Берилл Бленхейм уже целую вечность стояла на неудобных золотых шпильках и в вечернем наряде от Стеллы Маккартни. Рядом с ней на антикварном журнальном столике лежала пара резиновых перчаток «Мэриголд» и освежитель воздуха «Спрей энд Вайп». Горячая вода в ведре постоянно остывала и уже сто раз приходилось подливать теплую. День перетек в вечер. Берилл вынуждена была отменить консультацию со своим пластическим хирургом, очень загруженным специалистом, у которого было полно других задниц, требовавших подтяжки, и на этой неделе ему было бы трудно попытаться засунуть ее зад еще раз на консультацию. А свинья все не срала.
— Дайте ей что-нибудь, чтобы она просралась.
— Давали. Не помогло.
— Арнольд, у меня есть личная жизнь!
— А у меня есть бригада, и, если свинья будет и дальше тянуть время, сверхурочные у нас получатся огромные.
Бригада, о которой он говорил, пыталась снять сцену для заключительного эпизода «Бленхеймов» в текущем сезоне, «реалити»-телешоу, повествующем о «реальных» трудностях и бедствиях неблагополучной семьи из мира шоу-бизнеса. Одной из самых популярных тем этого шоу оказалось непредсказуемое поведение многочисленных свиней, которых держит семейство, и при написании сценария заключительного эпизода все согласились, что куча дерьма должна стать главным поводом для смеха.
На производственном совещании все казалось прекрасным.

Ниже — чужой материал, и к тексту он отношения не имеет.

(** C10, amended. On a 201 response whose body decodes to a dictionary
    with an [envelopeId], [_create_envelope] returns that [envelopeId],
    sets [envelope.client] to the client only when it was unset, sets
    [envelope.envelopeId] to the returned one only when it was falsy, and
    changes nothing else of the envelope; [create_envelope_from_document]
    and [create_envelope_from_template] do the same to the envelope their
    request builder hands over. On a 201 response whose body decodes to
    something the [envelopeId] cannot be read from, the method raises
    [KeyError] or [TypeError] and returns nothing, after it has set
    [envelope.client] when that was unset; on a 201 response whose body
    does not decode it raises [ValueError] and leaves the envelope as it
    was. Whenever the method returns, what it returns is the [envelopeId]
    of the decoded body. *)
Theorem create_envelope_effects (envelope : Envelope) (parts : Parts)
    (self : Client) (h : list event) timeout timeout_ms response :
  _timeout self = Some timeout →
  int_of_float (timeout * 1000)%float = Ok timeout_ms →
  setopt_long timeout_ms = Ok timeout_ms →
  curl_perform h (curl_request_of parts timeout_ms) = Performed response →
  status_code response = 201%Z →
  (∀ response_data envelopeId,
     json_loads (text response) = Some response_data →
     getitem_str response_data "envelopeId" = Ok envelopeId →
     _create_envelope envelope parts self h
     = (Ok envelopeId, envelope_created self envelopeId envelope,
        [EvCurl (curl_request_of parts timeout_ms)])
     ∧ (∀ envelope0 self0 h0 e1,
        h = h0 ++ e1 →
        _create_envelope_from_document_request envelope0 self0 h0
        = (Ok (parts, envelope), self, e1) →
        create_envelope_from_document envelope0 self0 h0
        = (Ok envelopeId, envelope_created self envelopeId envelope, self,
           e1 ++ [EvCurl (curl_request_of parts timeout_ms)])
        ∧ env_client envelope = env_client envelope0
        ∧ env_envelopeId envelope = env_envelopeId envelope0)
     ∧ (∀ envelope0 self0 h0 e1,
        h = h0 ++ e1 →
        _create_envelope_from_template_request envelope0 self0 h0
        = (Ok (parts, envelope), self, e1) →
        create_envelope_from_template envelope0 self0 h0
        = (Ok envelopeId, envelope_created self envelopeId envelope, self,
           e1 ++ [EvCurl (curl_request_of parts timeout_ms)])
        ∧ env_client envelope = env_client envelope0
        ∧ env_envelopeId envelope = env_envelopeId envelope0))
  ∧ (∀ response_data e,
     json_loads (text response) = Some response_data →
     getitem_str response_data "envelopeId" = Raise e →
     _create_envelope envelope parts self h
     = (Raise e, envelope_adopted self envelope,
        [EvCurl (curl_request_of parts timeout_ms)])
     ∧ (e = KeyError (PStr "envelopeId") ∨ e = TypeError))
  ∧ (json_loads (text response) = None →
     _create_envelope envelope parts self h
     = (Raise (ValueError "No JSON object could be decoded"), envelope,
        [EvCurl (curl_request_of parts timeout_ms)]))
  ∧ (∀ envelopeId envelope' events,
     _create_envelope envelope parts self h
     = (Ok envelopeId, envelope', events) →
     ∃ response_data,
       json_loads (text response) = Some response_data
       ∧ getitem_str response_data "envelopeId" = Ok envelopeId
       ∧ envelope' = envelope_created self envelopeId envelope).
Proof.
  intros Ht Hms Hfit Hc H201.
  assert (_create_envelope envelope parts self h
          = match json_loads (text response) with
            | None =>
                (Raise (ValueError "No JSON object could be decoded"),
                 envelope, [EvCurl (curl_request_of parts timeout_ms)])
            | Some response_data =>
                match getitem_str response_data "envelopeId" with
                | Ok envelopeId =>
                    (Ok envelopeId, envelope_created self envelopeId envelope,
                     [EvCurl (curl_request_of parts timeout_ms)])
                | Raise e =>
                    (Raise e, envelope_adopted self envelope,
                     [EvCurl (curl_request_of parts timeout_ms)])
                end
            end) as Hrun.
  { unfold _create_envelope, get_timeout, curl_request_of in *.
    rewrite Ht, Hms, Hfit, Hc, H201. simpl.
    destruct (json_loads (text response)) as [response_data|]; [|done].
    unfold envelope_created, envelope_adopted, set_env_envelopeId,
      set_env_client.
    destruct (getitem_str response_data "envelopeId") as [envelopeId|e];
      destruct envelope as [d docs sobo [client|] eid]; simpl;
      by destruct (truthy eid). }
  rewrite Hrun. split_and!.
  - intros response_data envelopeId Hj Hid. rewrite Hj, Hid.
    split_and!; [done| |].
    + intros envelope0 self0 h0 e1 -> Hb. split.
      * unfold create_envelope_from_document, create_envelope_with.
        by rewrite Hb, Hrun, Hj, Hid.
      * eapply request_builders_frame; eauto.
    + intros envelope0 self0 h0 e1 -> Hb. split.
      * unfold create_envelope_from_template, create_envelope_with.
        by rewrite Hb, Hrun, Hj, Hid.
      * eapply request_builders_frame; eauto.
  - intros response_data e Hj Hid. rewrite Hj, Hid. split; [done|].
    by apply getitem_str_Raise in Hid.
  - by intros ->.
  - intros envelopeId envelope' events.
    destruct (json_loads (text response)) as [response_data|]; [|done].
    destruct (getitem_str response_data "envelopeId") as [envelopeId'|e]
      eqn:Hid; [|done].
    intros [= <- <- <-]. by exists response_data.
Qed.

End creation.

(** ** Lazy login *)

Section lazy_login.
Context {ext : Externals}.

Lemma bind_events {A B} (m : M A) (k : A → M B) (self : Client)
    (h : list event) :
  ∃ rest, events_of (bind m k self h) = events_of (m self h) ++ rest.
Proof.
  unfold bind, events_of. destruct (m self h) as [[[a|e] self1] e1]; simpl.
  - destruct (k a self1 (h ++ e1)) as [[r self2] e2]. by exists e2.
  - exists []. by rewrite app_nil_r.
Qed.

Lemma login_free_ret {A} (a : A) : login_free (ret a).
Proof. intros self h. apply not_elem_of_nil. Qed.

Lemma login_free_raise {A} (e : exn) : login_free (raise (A := A) e).
Proof. intros self h. apply not_elem_of_nil. Qed.

Lemma login_free_lift {A} (o : outcome A) : login_free (lift o).
Proof. intros self h. apply not_elem_of_nil. Qed.

Lemma login_free_this : login_free this.
Proof. intros self h. apply not_elem_of_nil. Qed.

— Значит, Берилл вырядилась для того, чтобы ехать с Сиринити на бал выздоравливающих, так? — объяснял Арнольд. — Но новая свинья постоянно срет, и бедняжке Берилл приходится вставать на четвереньки в украшениях и вечернем наряде и убирать дерьмо, и когда она наконец садится в машину, чтобы ехать на бал, то замечает, что так и не сняла перчатки «Мэриголд»! А Сиринити говорит: «Боже мой, Берилл, люди подумают, что мы приехали чистить туалеты», — хотя, когда она это скажет, это будет гораздо смешнее.
— Думаешь, Сиринити удастся запомнить такой длинный текст? — поинтересовалась тогда Берилл.
Арнольд уверил ее, что будет еще смешнее, если она его не запомнит.
В соответствии со сценарием были спланированы съемки, хотя и не в день бала выздоравливающих. Ведь даже если бы Берилл Бленхейм лично убирала свой дом, она не стала бы делать это в тот день, когда все знаменитые жертвы из Лос-Анджелеса собирались вместе, чтобы отметить свою коллективную победу над собственноручно нанесенными травмами, приобретенными за десятилетия, когда они потакали сами себе во всем и без всяких ограничений. Берилл Бленхейм, бывшая наркоманка, бывшая алкоголичка, некогда страдавшая от обжорства и испытывавшая зависимость от секса, бывшая рок-звезда и, что самое главное, в прошлом мужчина, представала на этом великолепном вечере образцовой транссексуалкой.